Nota pública do senador Confúcio Moura sobre a concessão da BR-364 em Rondônia


O debate em torno da concessão da BR-364 e dos valores de pedágio tem mobilizado a população de Rondônia e levantado questionamentos legítimos. Diante das dúvidas e das informações que circulam, o senador Confúcio Moura considera seu dever prestar esclarecimentos à sociedade, com transparência, respeito ao cidadão e compromisso com a verdade dos fatos.

A concessão da BR-364 não é uma decisão recente nem fruto da iniciativa isolada de qualquer parlamentar. Trata-se de um processo iniciado em 2019, durante o governo do então presidente Jair Bolsonaro, quando o Ministério da Infraestrutura era comandado por Tarcísio de Freitas, atual governador de São Paulo. Desde então, o projeto seguiu um longo e rigoroso percurso técnico, institucional e legal, atravessando diferentes governos e instâncias do Estado brasileiro.

Julho de 2024 – Durante apresentação do ministro dos Transportes do projeto de Concessão da BR-364 à bancada federal de Rondônia

Concessões de rodovias federais exigem estudos detalhados de viabilidade técnica e econômica, audiências públicas, análises jurídicas e fiscalização permanente. No caso da BR-364, todo o processo foi conduzido pela Agência Nacional de Transportes Terrestres (ANTT) e submetido ao crivo do Tribunal de Contas da União (TCU), que em 2024 considerou os procedimentos regulares e legais. O leilão ocorreu apenas em fevereiro de 2025, na B3, em São Paulo, com regras definidas muito antes dessa data.

Sobre seu papel institucional, Confúcio Moura esclarece que, à época, como presidente da Comissão de Infraestrutura do Senado Federal, atuou dentro das atribuições que a Constituição confere ao Parlamento: promover debates, participar de audiências públicas e acompanhar processos de interesse do país e, especialmente, de Rondônia.

Senador C onfúcio Moura presidindo a Comissão de Infraestrutura do Senado.

O senador destaca que parlamentares não têm poder legal para conceder rodovias, definir valores de pedágio ou escolher empresas concessionárias. Essas decisões cabem ao Poder Executivo federal e às agências reguladoras, sempre sob a fiscalização dos órgãos de controle.

Confúcio Moura nunca negou que foi favorável à concessão, posição que sempre foi pública. O apoio se baseou em um argumento central: a BR-364 é uma das rodovias mais perigosas de Rondônia, com um histórico grave de acidentes e perdas de vidas ao longo dos anos. Para o senador, investir na melhoria da infraestrutura, da sinalização e da manutenção da rodovia é uma medida necessária para preservar vidas.

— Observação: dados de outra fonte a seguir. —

(** The rounds of generation and verification, then [execute]. *)
Lemma query_phase (tick : nat) (s : GraphState Row) :
  error s = None -> retries s = 0 ->
  exists (k : nat) (log : list (node * GraphState Row))
         (v x : GraphState Row),
    1 <= k <= 3
    /\ visited log = (rounds k ++ [execute])%list
    /\ length log = 2 * k + 1
    /\ x = _execute_node env (tick + 2 * k) v
    /\ error v = None
    /\ same_course s v
    /\ course x = course s
    /\ question x = question s
    /\ steady s x
    /\ Forall (fun p => steady s (snd p) /\ question (snd p) = question s) log
    /\ executed log = [x]
    /\ forall fuel,
         invoke_from env (2 * k + 1 + fuel) coding tick s
         = prepend log
             (invoke_from env fuel
                (if default false (is_complex s) then collect else synthesize)
                (tick + 2 * k + 1) x).
Proof.
  intros He Hr.
  destruct (retry_loop env 3 tick s He ltac:(now rewrite Hr) ltac:(lia))
    as (k & logr & v & Hk & Hvis & Hsc & Hev & Hrv & Hall & Hrun).
  set (x := _execute_node env (tick + 2 * k) v).
  destruct (execute_keeps env (tick + 2 * k) v)
    as (Hxi & _ & _ & _ & Hxq & Hxo & Hxs & _ & Hxr & Hxm).
  fold x in Hxi, Hxq, Hxo, Hxs, Hxr, Hxm.
  pose proof Hsc as (Hvm & Hvq & Hvo & Hvs & _ & _ & _ & Hvi & _).
  assert (Hstx : steady s x).
  { repeat split; [lia | congruence | congruence | congruence]. }
  exists k, (logr ++ [(execute, x)])%list, v, x.
  split; [exact Hk|]. split.
  { unfold visited in *. now rewrite map_app, Hvis. }
  split.
  { rewrite length_app, <- (length_visited logr), Hvis, length_rounds.
    cbn. lia. }
  split; [reflexivity|]. split; [exact Hev|]. split; [exact Hsc|]. split.
  { unfold x. now rewrite execute_course, (same_course_course _ _ Hsc). }
  split; [congruence|]. split; [exact Hstx|]. split.
  { apply Forall_app. split.
    - eapply Forall_impl; [exact Hall|]. cbn. intros p [Hp Hpc].
      split; [now apply steady_of_same_course|]. now destruct Hpc as (_ & ? & _).
    - constructor; [|constructor]. cbn [snd]. split; [exact Hstx | congruence]. }
  split.
  { rewrite executed_app, (executed_rounds k logr Hvis). cbn [executed app].
    now rewrite decide_True. }
  intros fuel. replace (2 * k + 1 + fuel) with (2 * k + S fuel) by lia.
  rewrite Hrun.
  rewrite (invoke_step env fuel execute
             (if default false (is_complex s) then collect else synthesize)
             (tick + 2 * k) v x eq_refl).
  2: { cbn [next_node]. now rewrite Hxi, Hvi. }
  rewrite prepend_prepend.
  now replace (S (tick + 2 * k)) with (tick + 2 * k + 1) by lia.
Qed.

A preocupação da população com o valor do pedágio é considerada legítima e necessária. A legislação prevê mecanismos de fiscalização, revisão de tarifas e questionamentos administrativos ou judiciais caso haja desequilíbrio contratual ou descumprimento das obrigações previstas no contrato de concessão.

O senador ressalta que não corresponde à verdade atribuir a um único parlamentar a responsabilidade exclusiva pela concessão ou pelo preço do pedágio. Trata-se de uma decisão de Estado, construída ao longo de anos, envolvendo diferentes governos, órgãos técnicos e instâncias de controle.

Confúcio Moura afirma respeitar o direito da população de Rondônia de se manifestar, questionar e cobrar resultados, e defende que o debate público seja feito com base em fatos e informações corretas, e não em versões simplificadas que distorcem o funcionamento das instituições.

Segundo o senador, Rondônia precisa de informação clara, fiscalização firme e melhorias reais na BR-364. Seu compromisso, reforça, sempre foi com a segurança de quem trafega pela rodovia, com o uso responsável do dinheiro público e com o interesse coletivo.

A concessão entra agora em uma nova fase, que deve ser acompanhada de perto pela sociedade, pelos órgãos de controle e pela classe política, para garantir que os investimentos previstos se transformem em benefícios concretos para quem vive, trabalha e produz em Rondônia.